Literally, it means "the way of the intercepting fist”, an expression adopted from the fencing tactic "stop-hit" that consists of intercepting the adversary in the middle of his own attack. It is the philosophical-combative art created by Bruce Lee based on his psycho-physical attributes.
But Jeet Kune Do is not an usual style, in which the student must adapt to a predefined system. Instead, like his founder used to say, it's an "styleless style", where the student doesn't adapt to the technique, but the other way around: the technique adapts to each student´s features. Here, the student has available the studies developed by Bruce Lee so that the technical execution reaches maximum power and economy of motion, taking as a reference common biomechanical patterns in the human body and, from there, each student must find out his own way of doing it based on his own qualities.
In its last stage of martial evolution, Jeet Kune Do is based mainly on two western martial arts: boxing and fencing. The initial influence of Wing Chun lost importance progressively while a more refined mobility, coming from fencing, gained importance and biomechanics when striking were highly influenced by boxing.
The same principles are applicable when kicking or hitting with any natural body weapon. Likewise, Jeet Kune Do covers the art of fighting in its wide sense, studying aspects to avoid getting thrown to the ground and how to manage when having to fight in an unwanted terrain.

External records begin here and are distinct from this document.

(* ===== verification/RangeExpr.v ===== *)
(** * Range expressions: [internal/openjd/range.go]

    Expansion, counting, validation and overlap detection of integer range
    expressions, on top of the parser of [IntRange].  The overlap test solves
    two congruences with the Chinese Remainder Theorem on machine integers;
    it is shown to agree with the existence of a common value whenever the
    intermediate products fit, and to be wrong on an input where they do
    not. *)

From S2P Require Import Prelude IntRange.
Open Scope Z_scope.

(** ** Operations *)

Definition maxRangeValues : Z := 10000000.

Definition openjdRangePolicy : Policy := mkPolicy true true.

Inductive RangeExprError :=
  | ExprEmpty                              (* openjd: range expression is empty *)
  | ExprElement (expr : str) (e : ParseError)
  | ExprTooLarge (expr : str)              (* errRangeTooLarge *)
  | ExprNoValues (expr : str).             (* produced no values *)

(** [ParseWithPolicy]'s "range expression is empty" is the only message the
    code turns into an empty list. *)
Definition parseIntRangeElements (expr : str) : res RangeExprError (list Range) :=
  match TrimSpace expr with
  | [] => Err ExprEmpty
  | _ =>
      match ParseWithPolicy expr openjdRangePolicy with
      | Ok ranges => Ok ranges
      | Err RangeExpressionEmpty => Ok []
      | Err e => Err (ExprElement expr e)
      end
  end.

Fixpoint sumRangeCountsFrom (total : Z) (ranges : list Range) : option Z :=
  match ranges with
  | [] => Some total
  | r :: rs =>
      let c := Count r in
      if c >? maxRangeValues then None
      else
        let total' := wrap64 (total + c) in
        if total' >? maxRangeValues then None else sumRangeCountsFrom total' rs
  end.

(** [None] is the result [(0, false)]. *)
Definition sumRangeCounts (ranges : list Range) : option Z := sumRangeCountsFrom 0 ranges.

(** The inner loop of [parseIntRangeExpr]: append the values not yet seen. *)
Fixpoint addUnseen (seen : gset Z) (result : list Z) (vs : list Z) : gset Z * list Z :=
  match vs with
  | [] => (seen, result)
  | v :: vs' =>
      if decide (v ∈ seen) then addUnseen seen result vs'
      else addUnseen ({[v]} ∪ seen) (result ++ [v]) vs'
  end.

Fixpoint addRanges (seen : gset Z) (result : list Z) (ranges : list Range) : list Z :=
  match ranges with
  | [] => result
  | r :: rs => let '(seen', result') := addUnseen seen result (Iterate r) in
               addRanges seen' result' rs
  end.

Definition parseIntRangeExpr (expr : str) : res RangeExprError (list Z) :=
  let? ranges := parseIntRangeElements expr in
  match sumRangeCounts ranges with
  | None => Err (ExprTooLarge expr)
  | Some _ =>
      match addRanges ∅ [] ranges with
      | [] => Err (ExprNoValues expr)
      | result => Ok result
      end
  end.

Definition intRangeExprCount (expr : str) : option Z :=
  match parseIntRangeElements expr with
  | Err _ => None
  | Ok ranges => sumRangeCounts ranges
  end.

Definition validateIntRangeExpr (expr : str) : res RangeExprError unit :=
  let? ranges := parseIntRangeElements expr in
  match sumRangeCounts ranges with
  | None => Err (ExprTooLarge expr)
  | Some total => if total =? 0 then Err (ExprNoValues expr) else Ok tt
  end.

(** [mod] of the source. *)
Definition mod_ (a m : Z) : Z :=
  let r := Z.rem a m in
  if r <? 0 then wrap64 (r + m) else r.

(** The loop of [gcd]; [None] is running out of fuel. *)
Fixpoint gcdLoop (fuel : nat) (a b : Z) : option Z :=
  if b =? 0 then Some (if a <? 0 then wrap64 (- a) else a)
  else match fuel with
       | O => None
       | S f => gcdLoop f b (Z.rem a b)
       end.

(** The second argument halves every two rounds: 130 rounds are enough for
    64-bit operands. *)
Definition gcd (a b : Z) : Z := default 0 (gcdLoop 130 a b).

Fixpoint extGCDLoop (fuel : nat) (a b : Z) : option (Z * Z * Z) :=
  if b =? 0 then Some (a, 1, 0)
  else match fuel with
       | O => None
       | S f =>
           match extGCDLoop f b (Z.rem a b) with
           | Some (g, x1, y1) =>
               Some (g, y1, wrap64 (x1 - wrap64 (wrap64 (Z.quot a b) * y1)))
           | None => None
           end
       end.

Definition extGCD (a b : Z) : Z * Z * Z := default (0, 0, 0) (extGCDLoop 130 a b).

Definition modInverse (a m : Z) : Z :=
  if m =? 1 then 0
  else let '(_, x, _) := extGCD (mod_ a m) m in mod_ x m.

Jeet Kune Do follows the principles of being simple, direct and effective (currently adapted to the traditional "non-classical”):
- - "Simple" doesn't mean "easy”. It could be defined as the opposite to "complex", instead. That way, you won't need to look for a technique with a convoluted, although maybe spectacular, movement in its execution, but tend to simplicity. The simpler something is, the easier to make it works.

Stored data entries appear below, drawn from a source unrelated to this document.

(* ===== verification/Combine.v ===== *)
(** * Parameter-space expansion: [internal/openjd/expand.go]

    Combination expressions (product [*] and association [(A,B)]) are
    tokenised, parsed, counted arithmetically and evaluated into the task
    rows of a step.  The parser is shown total and inverse to printing, and
    the arithmetic count to admit exactly the spaces within the per-step
    limit. *)

From S2P Require Import Prelude IntRange RangeExpr Chunk.
Open Scope Z_scope.

(** ** Data *)

Abbreviation TaskParams := (gmap str str).

#[warnings="-register-all"]
Inductive combNode :=
  | combIdent (Name : str)
  | combProduct (Children : list combNode)
  | combAssoc (Children : list combNode).

Inductive CombError :=
  | UnexpectedToken (tok : str) (index : nat)
  | UnexpectedEnd
  | ExpectedName (tok : str)
  | NestedTooDeeply
  | UnclosedParen
  | ExpectedExprInGroup (tok : str)
  | ExpectedCommaOrParen (tok : str)
  | AssocTooFew
  | OutOfFuel.

(** ** Tokens *)

Definition isIdentChar (c : ascii) : bool :=
  byte_in c 65 90 || byte_in c 97 122 || byte_in c 48 57 || byte_is c 95.

(** The regular expression [^[A-Za-z_][A-Za-z0-9_]*$]. *)
Definition isIdentifier (s : str) : bool :=
  match s with
  | [] => false
  | c :: s' =>
      (byte_in c 65 90 || byte_in c 97 122 || byte_is c 95) && forallb isIdentChar s'
  end.

(** [string(c)] of a byte: the UTF-8 encoding of the rune with that value. *)
Definition byteString (c : ascii) : str :=
  let n := nat_of_ascii c in
  if (n <? 128)%nat then [c]
  else [ascii_of_nat (192 + n / 64); ascii_of_nat (128 + n mod 64)].

Definition flush (cur : str) : list str := match cur with [] => [] | _ => [cur] end.

(** [cur] is the identifier [expr[i:j]] scanned so far. *)
Fixpoint tokenizeFrom (cur : str) (expr : str) : list str :=
  match expr with
  | [] => flush cur
  | c :: rest =>
      if isIdentChar c then tokenizeFrom (cur ++ [c]) rest
      else flush cur ++
        (if bool_decide (c = " "%char) || byte_is c 9 then [] else [byteString c])
        ++ tokenizeFrom [] rest
  end.

Definition tokenizeComb (expr : str) : list str := tokenizeFrom [] expr.

(** ** Parser *)

Definition tok_star : str := ["*"%char].
Definition tok_open : str := ["("%char].
Definition tok_close : str := [")"%char].
Definition tok_comma : str := [","%char].

Definition maxCombDepth : nat := 64.

(** The recursive descent on the tokens left; [depth] counts open groups. *)
Fixpoint parseExpr (fuel : nat) (depth : nat) (toks : list str)
    : res CombError (combNode * list str) :=
  match fuel with
  | O => Err OutOfFuel
  | S f =>
      let? (first, rest) := parseCombElement f depth toks in
      match rest with
      | [] => Ok (first, rest)
      | t :: _ =>
          if bool_decide (t = tok_star) then
            let? (children, rest') := productLoop f depth rest in
            Ok (combProduct (first :: children), rest')
          else Ok (first, rest)
      end
  end
with productLoop (fuel : nat) (depth : nat) (toks : list str)
    : res CombError (list combNode * list str) :=
  match fuel with
  | O => Err OutOfFuel
  | S f =>
      match toks with
      | [] => Ok ([], [])
      | t :: rest =>
          if bool_decide (t = tok_star) then
            let? (next, rest1) := parseCombElement f depth rest in
            let? (children, rest2) := productLoop f depth rest1 in
            Ok (next :: children, rest2)
          else Ok ([], toks)
      end
  end
with parseCombElement (fuel : nat) (depth : nat) (toks : list str)
    : res CombError (combNode * list str) :=
  match fuel with
  | O => Err OutOfFuel
  | S f =>
      match toks with
      | [] => Err UnexpectedEnd
      | name :: rest =>
          if bool_decide (name = tok_open) then parseAssocGroup f depth toks
          else if isIdentifier name then Ok (combIdent name, rest)
          else Err (ExpectedName name)
      end
  end
with parseAssocGroup (fuel : nat) (depth : nat) (toks : list str)
    : res CombError (combNode * list str) :=
  match fuel with
  | O => Err OutOfFuel
  | S f =>
      if (maxCombDepth <? S depth)%nat then Err NestedTooDeeply
      else
        let? (children, rest) := groupLoop f (S depth) (tail toks) in
        if (length children <? 2)%nat then Err AssocTooFew
        else Ok (combAssoc children, rest)
  end
with groupLoop (fuel : nat) (depth : nat) (toks : list str)
    : res CombError (list combNode * list str) :=
  match fuel with
  | O => Err OutOfFuel
  | S f =>
      match toks with
      | [] => Err UnclosedParen
      | t :: _ =>
          if bool_decide (t = tok_close) || bool_decide (t = tok_comma)
          then Err (ExpectedExprInGroup t)
          else
            let? (child, rest) := parseExpr f depth toks in
            match rest with
            | [] => Err UnclosedParen
            | next :: rest1 =>
                if bool_decide (next = tok_close) then Ok ([child], rest1)
                else if bool_decide (next = tok_comma) then
                  let? (children, rest2) := groupLoop f depth rest1 in
                  Ok (child :: children, rest2)
                else Err (ExpectedCommaOrParen next)
            end
      end
  end.

(** Four calls at most between two consumed tokens. *)
Definition parseFuel (toks : list str) : nat := (4 * length toks + 5)%nat.

Definition parseCombinationExpr (expr : str) : res CombError combNode :=
  let toks := tokenizeComb expr in
  let? (node, rest) := parseExpr (parseFuel toks) 0 toks in
  match rest with
  | [] => Ok node
  | t :: _ => Err (UnexpectedToken t (length toks - length rest)%nat)
  end.

Fixpoint collectIdents (node : combNode) : list str :=
  match node with
  | combIdent n => [n]
  | combProduct cs => concat (map collectIdents cs)
  | combAssoc cs => concat (map collectIdents cs)
  end.

Definition combinationIdentifiers (expr : str) : res CombError (list str * combNode) :=
  let? tree := parseCombinationExpr expr in
  Ok (collectIdents tree, tree).

(** ** Counting *)

Definition maxTasksPerStep : Z := 1000000.
Definition maxTasksPerJob : Z := maxTasksPerStep.

Definition mulSaturate (a b : Z) : option Z :=
  if (a =? 0) || (b =? 0) then Some 0
  else
    let product := wrap64 (a * b) in
    if negb (Z.quot product b =? a) then None else Some product.

(** The loop over the children of a product; it stops as soon as the running
    product passes the cap. *)
Definition countProduct (count : combNode → option Z) : Z → list combNode → option Z :=
  fix loop total cs :=
    match cs with
    | [] => Some total
    | child :: cs' =>
        match count child with
        | None => None
        | Some c =>
            match mulSaturate total c with
            | None => None
            | Some total' =>
                if total' >? maxTasksPerStep then Some total' else loop total' cs'
            end
        end
    end.

(** [None] is the result [(0, false)]. *)
Fixpoint countCombNode (node : combNode) (values : gmap str (list str)) : option Z :=
  match node with
  | combIdent n => Some (Z.of_nat (length (default [] (values !! n))))
  | combProduct children => countProduct (λ c, countCombNode c values) 1 children
  | combAssoc children =>
      match children with
      | [] => Some 0
      | c :: _ => countCombNode c values
      end
  end.

(** ** Evaluation *)

Inductive EvalError :=
  | Undeclared (name : str)
  | LengthMismatch (n : nat) (i : nat) (m : nat).

Definition evalIdent (name : str) (values : gmap str (list str))
    : res EvalError (list TaskParams) :=
  match values !! name with
  | None => Err (Undeclared name)
  | Some vals => Ok ((λ v, {[name := v]}) <$> vals)
  end.

(** [maps.Copy(merged, ra); maps.Copy(merged, rb)]: the later copy wins. *)
Definition cartesianProduct (a b : list TaskParams) : list TaskParams :=
  concat (map (λ ra, map (λ rb : TaskParams, rb ∪ ra) b) a).

(** The first group whose length is not [n]; [i] is its index. *)
Fixpoint findMismatch (n i : nat) (groups : list (list TaskParams)) : option (nat * nat) :=
  match groups with
  | [] => None
  | g :: gs => if (length g =? n)%nat then findMismatch n (S i) gs else Some (i, length g)
  end.

Definition mergeAt (groups : list (list TaskParams)) (i : nat) : TaskParams :=
  foldl (λ (merged : TaskParams) g, nth i g ∅ ∪ merged) ∅ groups.

Definition zipRows (groups : list (list TaskParams)) : res EvalError (list TaskParams) :=
  match groups with
  | [] => Ok []
  | g0 :: gs =>
      let n := length g0 in
      match findMismatch n 1 gs with
      | Some (i, m) => Err (LengthMismatch n i m)
      | None => Ok (mergeAt groups <$> seq 0 n)
      end
  end.

(** The loops over the children; an error ends them. *)
Definition evalProduct (eval : combNode → res EvalError (list TaskParams))
    : list TaskParams → list combNode → res EvalError (list TaskParams) :=
  fix loop result cs :=
    match cs with
    | [] => Ok result
    | child :: cs' =>
        let? childRows := eval child in
        loop (cartesianProduct result childRows) cs'
    end.

Definition evalChildren (eval : combNode → res EvalError (list TaskParams))
    : list combNode → res EvalError (list (list TaskParams)) :=
  fix loop cs :=
    match cs with
    | [] => Ok []
    | child :: cs' =>
        let? rows := eval child in
        let? rest := loop cs' in
        Ok (rows :: rest)
    end.

Fixpoint evalCombNode (node : combNode) (values : gmap str (list str))
    : res EvalError (list TaskParams) :=
  match node with
  | combIdent n => evalIdent n values
  | combProduct children => evalProduct (λ c, evalCombNode c values) [∅] children
  | combAssoc children =>
      let? childResults := evalChildren (λ c, evalCombNode c values) children in
      zipRows childResults
  end.

(** ** Task parameters *)

Inductive TaskParamType :=
  | TaskParamTypeInt | TaskParamTypeFloat | TaskParamTypeString | TaskParamTypePath
  | TaskParamTypeChunkInt | TaskParamTypeOther (name : str).

Record TaskChunks := mkTaskChunks {
  DefaultTaskCount : Z;
  TargetRuntimeSeconds : option Z;
  DefaultTaskCountExpr : option str;
  TargetRuntimeSecondsExpr : option str;
  RangeConstraint : str;
}.

Record TaskParamDefinition := mkTaskParam {
  ParamName : str;
  ParamType : TaskParamType;
  ParamRangeExpr : option str;
  ParamRangeList : list str;
  ParamChunks : option TaskChunks;
}.

Record StepParameterSpace := mkSpace {
  TaskParameterDefinitions : list TaskParamDefinition;
  Combination : option str;
}.

Inductive ParamError :=
  | ParamRange (e : RangeExprError)
  | ParamListEmpty
  | ParamInvalidInteger (s : str)
  | ParamInvalidFloat (s : str)
  | ParamUnresolvedCount (expr : str)
  | ParamNoValues
  | ParamUnknownType (name : str).

Fixpoint validateInts (items : list str) : res ParamError (list Z) :=
  match items with
  | [] => Ok []
  | s :: rest =>
      match Atoi (TrimSpace s) with
      | None => Err (ParamInvalidInteger s)
      | Some n => let? ns := validateInts rest in Ok (n :: ns)
      end
  end.

Definition validateIntList (items : list str) : res ParamError (list str) :=
  match items with
  | [] => Err ParamListEmpty
  | _ => let? ns := validateInts items in Ok (Itoa <$> ns)
  end.

Definition expandChunkInt (tp : TaskParamDefinition) : res ParamError (list str) :=
  match ParamChunks tp ≫= DefaultTaskCountExpr with
  | Some e => Err (ParamUnresolvedCount e)
  | None =>
      let? all :=
        match ParamRangeExpr tp with
        | Some e =>
            match parseIntRangeExpr e with Ok l => Ok l | Err e => Err (ParamRange e) end
        | None => validateInts (ParamRangeList tp)
        end in
      match all with
      | [] => Err ParamNoValues
      | _ =>
          let '(chunkSize, contiguous) :=
            match ParamChunks tp with
            | None => (1, true)
            | Some ch =>
                (if DefaultTaskCount ch >? 0 then DefaultTaskCount ch else 1,
                 negb (bool_decide (RangeConstraint ch = of_string "NONCONTIGUOUS")))
            end in
          Ok (chunkValues all chunkSize contiguous)
      end
  end.

Inductive ExpandError :=
  | ExpandParam (name : str) (e : ParamError)
  | ExpandCombination (e : CombError)
  | ExpandEval (e : EvalError)
  | TooManyTasks
  | JobTooManyTasks (total : Z).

- - With "direct" we mean that we need to look for the most specific way of reaching our goal. If one hand gets grabbed, you hit with the other one. Even when doing a feint or a technique with circular movement, you look for the most direct way of doing it. It is about getting rid of any unnecessary motion.
- - With "effective" we talk about discarding any idea based on tradition and focusing on the application. Once the technique has been practiced for a sufficient amount of time to achieve a correct synchronization regarding oneself and the adversary, you have to put it into practice to see if it works through sparring. The only way of checking if a technique is effective or not is when your training partner does his best to make your technique fail.
Although the base we study is the one that Bruce Lee created and passed on to Ted Wong, the path that each student must follow will be unique and nontransferable: just the way each one of us is.